A few weeks ago, my daughter had a career day at school. When I asked her what she wanted to be, I was only half listening, since in my head I was trying to figure out what dress up we could repurpose as “Doctor” or “President” or “Nobel Peace Prize Winner”.

“A MOMMY!” she shouted.

I have been a stay-at-home-mom for 6 years now. I wipe tushies and noses and hands. I do laundry, then some more laundry, then do all the laundry again. I take kids to ballet and swim and doctor’s appointments and baby signs and birthday parties. I cut coupons and make lists and menu plans and 12 trips to the grocery store and then still end up serving tacos and spaghetti two nights a week.

I wear a lot of yoga pants.

“Oh,” I said. “A mommy,” I said. “But wouldn’t you like to be something else AND a mommy?? You don’t have to be JUST a mommy.”

I flinched when I said it. The words floated out of my mouth and hung right in front of my face where I thought about how it was a stupid thing to say. I know better.

Being a mom isn’t just keeping children alive – although some days that is all I seem to manage. We can’t just feed and clothe them, we have to raise them up and impart everything we know into their empty heads. We are turning small squishy lumps of need into tiny humans who then turn into actual real humans and grow up to be, well, everything. We teach patience because one day they’ll need it while discovering the gene that cures cancer. We teach kindness because one day they might build hospitals for villages in need. We teach the alphabet so they can write the great American novel. We clean up a zillion finger paint messes so they can become great artists. Someone right now is wiping the butt of a future president.
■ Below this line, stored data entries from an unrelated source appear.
Lemma take_zcopy_0 l bs : zlen bs ≤ zlen l → take (length bs) (zcopy l 0 bs) = bs.
Proof.
  intros Hlen. pose proof (zlen_nonneg bs). apply znth_ext.
  - unfold zlen. rewrite length_take. pose proof (zlen_zcopy l 0 bs). unfold zlen in *. lia.
  - intros j Hj. unfold zlen in Hj. rewrite length_take in Hj.
    assert (znth (take (length bs) (zcopy l 0 bs)) j = znth (zcopy l 0 bs) j) as ->.
    { unfold znth. rewrite !nth_lookup, lookup_take_lt by lia. done. }
    rewrite znth_zcopy by lia. unfold zlen.
    decide_test (0 <=? j) true. decide_test (j <? 0 + Z.of_nat (length bs)) true. simpl.
    by rewrite Z.sub_0_r.
Qed.

Lemma zlen_init_mac len j : 0 ≤ len → zlen (init_mac_addr len j) = len.
Proof.
  intros Hl. unfold init_mac_addr. pose proof (zlen_zcopy (replicate (Z.to_nat (len + 1)) 0) 1
    (take (Z.to_nat (len - 1)) ([78; 70] ++ fmt_d j) ++ [0])) as Hz.
  unfold zlen in *. rewrite length_take, length_replicate in *. lia.
Qed.

(** From the registration on. *)
Definition init_rest (p0 : Z) : M Z :=
  (emit (EvNapiAdd p0 RX_POLL_WEIGHT) ;;
   r <- init_register 0 (Z.to_nat NUM_NETDEVS) ;;
   match r with Some err => ret err | None => init_services end).

(** The setup of the interfaces does not touch the hardware state. *)
Lemma init_alloc_hw k i s s' : init_alloc i k s = Ok None s' → hw_state s' = hw_state s.
Proof.
  revert i s. induction k as [|k IH]; intros i s; simpl init_alloc.
  { by intros [= <-]. }
  unfold alloc_netdev. rewrite bind_assoc. erewrite bind_ok by reflexivity.
  set (p := k_alloc_netdev _). destruct (p =? 0) eqn:E.
  - erewrite bind_ok by reflexivity. erewrite bind_ok by reflexivity. rewrite E.
    unfold bind at 1. destruct (for_down free_netdev (Z.to_nat i) _) as [[] s1| |]; [|done..].
    unfold bind at 1. by destruct (pci_unregister_driver s1).
  - rewrite bind_assoc. erewrite bind_ok by reflexivity. erewrite bind_ok by reflexivity.
    erewrite bind_ok by reflexivity. rewrite E. intros Hrun. by rewrite (IH _ _ Hrun).
Qed.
I want Caroline to know that she has the option to be whatever she wants when she grows up, especially right now when she’s capable of dreaming about future careers without worrying about their practicality. I remember telling my mother I was going to be a ballerina marine biologist and her saying “That is a great idea”. I want her to find a passion and explore it and love it and then change her mind. I want her to change her mind a million and one times before she actually finds a career. I want her to reach for the stars…or the bottom of the sea…or the top of a mountain…or wherever it is that super successful and happy people reach. Because as cliche as it sounds, I only want her to be happy.

I don’t want anyone to ever tell my daughter she HAS to be a mother or that she can ONLY be a mother, but if she wants to be a mother – even if she wants to be JUST a mommy – then I would be very, very proud of her.

When she came home from career day, I asked her what her friends dressed up as. “Logan was a motorcycle guy!” she explained, “And all the girls were princesses!”

So maybe Mommy is a bold choice for a 4 year old after all.

And hey, I must make being a mommy look like a lot of fun if it’s something she’s looking forward to. Although it might just be because she wants to be the boss.